Recently I saw footage of Muhammad Ali, reduced to pure body by the end. His mind was elsewhere, his hands calcified, numb, their stories lost to him. His hands were now catchless too, those same hands that once stung like a bee.
SEVENTY
The worried lover
AFTER THE BEAUTIFUL LOVER LEFT for Tunisia, after spring had ended and the Suspicious Wanderer moved out of Horatia’s flat into a small studio of her own belonging to an American academic, her life once again fell into a pattern. She noted that even wandering, unclaimed persons crave order, a design to place upon the plotless days.
She didn’t walk the streets as much as she used to. For a start she was busier, working in the mornings on numerous proofreading jobs and in the afternoons and evenings teaching the English classes she still ran out of Horatia’s sumptuous apartment. She earned enough to pay her rent and to shop every Wednesday and Saturday at the market at the end of her street. She earned enough for an occasional meal and a small pichet of wine at a cheap restaurant.

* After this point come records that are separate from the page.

Definition freed_pairs (allocs : list DeviceAlloc) (pairs : list TensorPair) : list Z :=
  List.filter (fun p => negb (p =? 0) && negb (is_recorded_alloc allocs p))
              (map pair_dev_ptr pairs).

(** *** [validate_runtime_impl] *)

Lemma copy_back_loop_spec (pairs : list TensorPair) : forall (i rc : Z) (st : State),
  exists rc' new w',
    copy_back_loop pairs i rc st =
      (Some rc', {| rt := rt st; world := w'; trace := trace st ++ new |}) /\
    frees_of new = [].
Proof.
  induction pairs as [|tp pairs IH]; intros i rc st.
  - exists rc, [], (world st). simpl. rewrite app_nil_r. now destruct st.
  - cbn [copy_back_loop]. unfold mbind, M_bind, bind, call_copy_from_device.
    destruct (copy_from_device host_api (world st) (host_ptr tp) (pair_dev_ptr tp) (size tp))
      as [copy_rc w1].
    match goal with |- context [copy_back_loop pairs ?j ?c ?s] =>
      destruct (IH j c s) as (rc' & new & w2 & -> & Hf) end.
    eexists rc', (_ :: new), w2. cbn [rt world trace]. split.
    + rewrite <- app_assoc. reflexivity.
    + simpl. exact Hf.
Qed.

On rare instances when she had coffee and a croissant she always stood at the
counter instead of sitting down, because it was cheaper, and if she ever went to bars with friends she kept the same drink in her hand throughout the night. Her studio was in the thirteenth arrondissement, near the périphérique, in a rundown part of rue Jeanne d’Arc, and she chose it because she liked the name of the street.
By then she was eligible for a much-coveted carte de séjour. By then she had heard of AIDS, known in France as SIDA. To get her carte de séjour she had to have an AIDS test, to find out whether all that condom-free sex had killed her.
By then all the lovers of the world were crowding in on her. By then, she felt jostled by elbows, torsos, knees. Sometimes the teeth of strangers appeared too close and she imagined she heard the sound of tooth against tooth, as if accidentally knocking teeth when kissing. The thought of opening her mouth to a stranger, of having an unknown tongue swimming against her own, repulsed her. She, who had always loved kissing! The thought of having an unknown penis enter her body struck her as ludicrous, impossible. She was so tired of endless lessons involving the tongue, the hands, the ears, the belly and the fallible heart.
Even though the Suspicious Wanderer tested negative for HIV, she began to imagine that the virus lurked undetected in her blood. Wasn’t it possible that it existed, not yet manifested? Wasn’t it possible that her body was polluted, that in truth it was a shameful, dark thing, too little loved?
At night all the lovers she had known swam around her head. Leonardo della Francesca, the shadow lover, Stephen Porter, the Scandinavian lover with the too-full lips, the long-lost Nina Payne, the dissolute lover. Had she loved any of them? Had anyone loved her? She remembered that Jonathan Jamieson had loved her, and she had loved him. She remembered that love was supposed to mean desiring the happiness of the lover as much as one desired it for oneself. It meant letting a house or a dress or a person be themselves or itself, without imposing your own wants or desires, without confusing the lover with someone else or with anything they were not. Let the leaf be the leaf, let the dress be the dress, let the lover be himself or herself, unopposed!